▸ Provided data:
(** * Multi-camera face tracker: alert dispatch, matching, capture supervision

    A shallow embedding of the core of the tracker
    ([core/telegram_manager.py], [core/alert_system.py],
    [core/face_detection.py], [core/camera_manager.py], [core/database.py],
    and the driver loop of [ui/main_window.py]) together with the properties
    its specification states about it.

    Conventions.
    - Wall-clock readings ([time.time()]) are rationals ([Q]); the
      arithmetic on them is exact.
    - Embeddings and similarities are numpy [float32] numbers: IEEE
      binary32 with its rounding, its infinities and its [NaN], as the
      standard library specifies them ([SpecFloat], precision 24, largest
      exponent 128). The confidence an alert carries, which the
      dispatcher and the log only store, is a real ([R]).
    - Whatever the program obtains from its surroundings (the result of a
      network call, of a file write, of the detector) is an explicit input
      of the function that asks for it. *)

From Stdlib Require Import Ascii QArith Qround Lqa Reals Lra SpecFloat.
From stdpp Require Import gmap strings list pretty.

Local Open Scope Z_scope.

(** ** Clock arithmetic *)

(** [a < b] on clock readings, as a boolean. *)
Definition Qltb (a b : Q) : bool := negb (Qle_bool b a).

(** Python's [int] on a float: the fraction is dropped, towards zero. *)
Definition py_int (t : Q) : Z :=
  if Qle_bool 0 t then Qfloor t else Qceiling t.

(** A frame is the array of its pixels; nothing below looks inside. *)
Definition Frame : Type := list N.

(** ** [core/telegram_manager.py] *)

Module Telegram.

(** What [self.loop.run_until_complete(self._initialize_bot())] does.
    [self.bot] is assigned before [get_me()] is awaited, so an exception of
    [get_me()] that is not a [TelegramError] leaves the bot assigned. *)
Inductive init_outcome :=
| InitOk             (* [Bot(...)] built, [get_me()] answered *)
| InitTelegramError  (* caught inside [_initialize_bot]: [self.bot = None] *)
| InitBotRaises      (* [Bot(...)] raised another exception: no bot assigned *)
| InitGetMeRaises.   (* [get_me()] raised another exception: the bot stays *)

(** What the body of the [try] inside [_send] does once it is entered
    with a bot: the photo is opened when there is one and the message is
    handed to the transport. *)
Inductive send_outcome :=
| SendOk             (* the transport accepted the message *)
| SendTelegramError  (* the transport raised [TelegramError] *)
| SendRaises.        (* another exception was raised *)

Inductive delivery := Photo | Text.

(** What a call leaves in the application log and on the wire. *)
Inductive event :=
| EvConnectFailed                 (* "Telegram connection failed" *)
| EvRateLimited                   (* "Telegram rate limit reached" *)
| EvDelivery (d : delivery) (message : string)
                                  (* [send_photo] / [send_message] called *)
| EvSent                          (* "Telegram alert sent successfully" *)
| EvSendFailed                    (* "Failed to send Telegram alert" *)
| EvAlertFailed                   (* "Telegram alert failed" *)
| EvBackupFailed.                 (* "Failed to backup alert image" *)

Record TelegramManager := {
  bot : bool;           (* [self.bot] is a [Bot], not [None] *)
  last_sent : Q;
  min_interval : Z;     (* [rate_limit], seconds *)
}.
(** * x84.bbs.msgbase: the message base of x/84

    A shallow embedding of [x84/bbs/msgbase.py] and the properties of its
    message store, tag index, thread links and network dispatch.

    Conventions of the embedding.
    - The key-value engine behind [DBProxy] is an external collaborator.  A
      table is a finite map; every value read from or written to a table is a
      pickled copy, so tables hold snapshots and never alias the objects in
      memory.
    - The message table [MSGDB] is keyed by ['%d' % idx]; every key is read
      back with [int(key)].  The decimal rendering is a bijection with the
      integers, so the table is keyed by [Z].
    - The tag table [TAGDB] maps a tag to a set of message ids.
    - Every other table opened by name (transit and queue tables of the
      networks) lives in [db_net]; their names are taken from the
      configuration and are assumed to differ from [MSGDB] and [TAGDB].
    - A Python [set] of strings that the code iterates over ([Msg.tags]) is
      the list of its elements in iteration order; sets of ids, which are only
      tested for membership, are [gset Z].
    - [Msg.save] mutates [self] and the tables and may raise: it returns the
      updated object, the updated world and an [outcome].  Its recursion
      (parent re-save, dispatch re-save) is bounded by a fuel argument that
      plays the part of the interpreter's call stack. *)

From Stdlib Require Import ZArith Lia Ascii String Sorted.
From stdpp Require Import base gmap sets list strings pretty relations.

Local Open Scope Z_scope.
#[local] Set Warnings "-clear-no-such-hyp".

(** ** Data model *)

(** [datetime] values; only their identity matters here. *)
Definition time := Z.

(** The instance attributes of [Msg].  [idx] is the class attribute that
    [save] overrides on the instance.  A record pickled before [parent] or
    [children] existed is read with the defaults that lines 176-177 and
    184-186 give it. *)
Record Msg := mkMsg {
  idx : option Z;
  ctime : time;
  stime : option time;
  author : option string;
  recipient : option string;
  subject : string;
  body : string;
  tags : list string;
  children : gset Z;
  parent : option Z
}.

Definition with_idx (i : Z) (m : Msg) : Msg :=
  mkMsg (Some i) (ctime m) (stime m) (author m) (recipient m) (subject m)
        (body m) (tags m) (children m) (parent m).

Definition with_ctime (t : time) (m : Msg) : Msg :=
  mkMsg (idx m) t (stime m) (author m) (recipient m) (subject m)
        (body m) (tags m) (children m) (parent m).

Definition with_stime (t : time) (m : Msg) : Msg :=
  mkMsg (idx m) (ctime m) (Some t) (author m) (recipient m) (subject m)
        (body m) (tags m) (children m) (parent m).

Definition with_body (b : string) (m : Msg) : Msg :=
  mkMsg (idx m) (ctime m) (stime m) (author m) (recipient m) (subject m)
        b (tags m) (children m) (parent m).

Definition with_children (c : gset Z) (m : Msg) : Msg :=
  mkMsg (idx m) (ctime m) (stime m) (author m) (recipient m) (subject m)
        (body m) (tags m) c (parent m).

Definition with_parent (p : option Z) (m : Msg) : Msg :=
  mkMsg (idx m) (ctime m) (stime m) (author m) (recipient m) (subject m)
        (body m) (tags m) (children m) p.

(** [parent_msg.children.add(self.idx)] *)
Definition add_child (c : Z) (m : Msg) : Msg :=
  with_children (children m ∪ {[c]}) m.

(** Values of the per-network tables: [transdb[idx] = idx] stores an id,
    [queuedb[idx] = t] stores a tag. *)
Inductive netval :=
| NetId (i : Z)
| NetTag (t : string).

(** Calls on the module's [logger]. *)
Inductive logrec :=
| LogTagged (i : Z) (tag : string)
| LogUntagged (i : Z) (tag : string)
| LogStripParent
| LogOriginAdded (tag : string) (i : Z)
| LogQueued (tag : string) (i : Z)
| LogSaved (new public reply : bool) (recipient : option string).

(** Lock operations and writes on the tables, in the order they happen. *)
Inductive dbevent :=
| Acquire (table : string)
| Release (table : string)
| SetMsg (i : Z)
| SetTag (tag : string)
| SetNet (table : string) (i : Z).

Definition MSGDB : string := "msgbase".
Definition TAGDB : string := "tags".

(** The state [save] runs in.  [log] and [trace] are kept newest first.
    [ticks] counts the calls of [datetime.datetime.now()]. *)
Record World := mkWorld {
  db_msg : gmap Z Msg;
  db_tag : gmap string (gset Z);
  db_net : gmap string (gmap Z netval);
  ticks : nat;
  log : list logrec;
  trace : list dbevent
}.

Definition empty_world : World := mkWorld ∅ ∅ ∅ 0%nat [] [].

(** What surrounds the module: [ini.CFG] (section, option ↦ value) and the
    wall clock, given by its successive readings. *)
Record Env := mkEnv {
  cfg : string → string → option string;
  clock : nat → time
}.

Inductive exn :=
| AssertionError
| KeyError (key : Z)
| ConfigError (section option : string)
| NameError (name : string).

(** How a call ends.  [OutOfFuel] stands for a call stack deeper than the
    fuel given. *)
Inductive outcome :=
| Returned
| Raised (e : exn)
| OutOfFuel.

(** ** Primitive operations on the world *)

Definition emit (e : dbevent) (w : World) : World :=
  mkWorld (db_msg w) (db_tag w) (db_net w) (ticks w) (log w) (e :: trace w).

Definition logger (r : logrec) (w : World) : World :=
  mkWorld (db_msg w) (db_tag w) (db_net w) (ticks w) (r :: log w) (trace w).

▸ Try it: Filter the records, keeping only lines that contain "logrec", and show those lines.

▸ Task result:
Inductive logrec :=
  log : list logrec;
Definition logger (r : logrec) (w : World) : World :=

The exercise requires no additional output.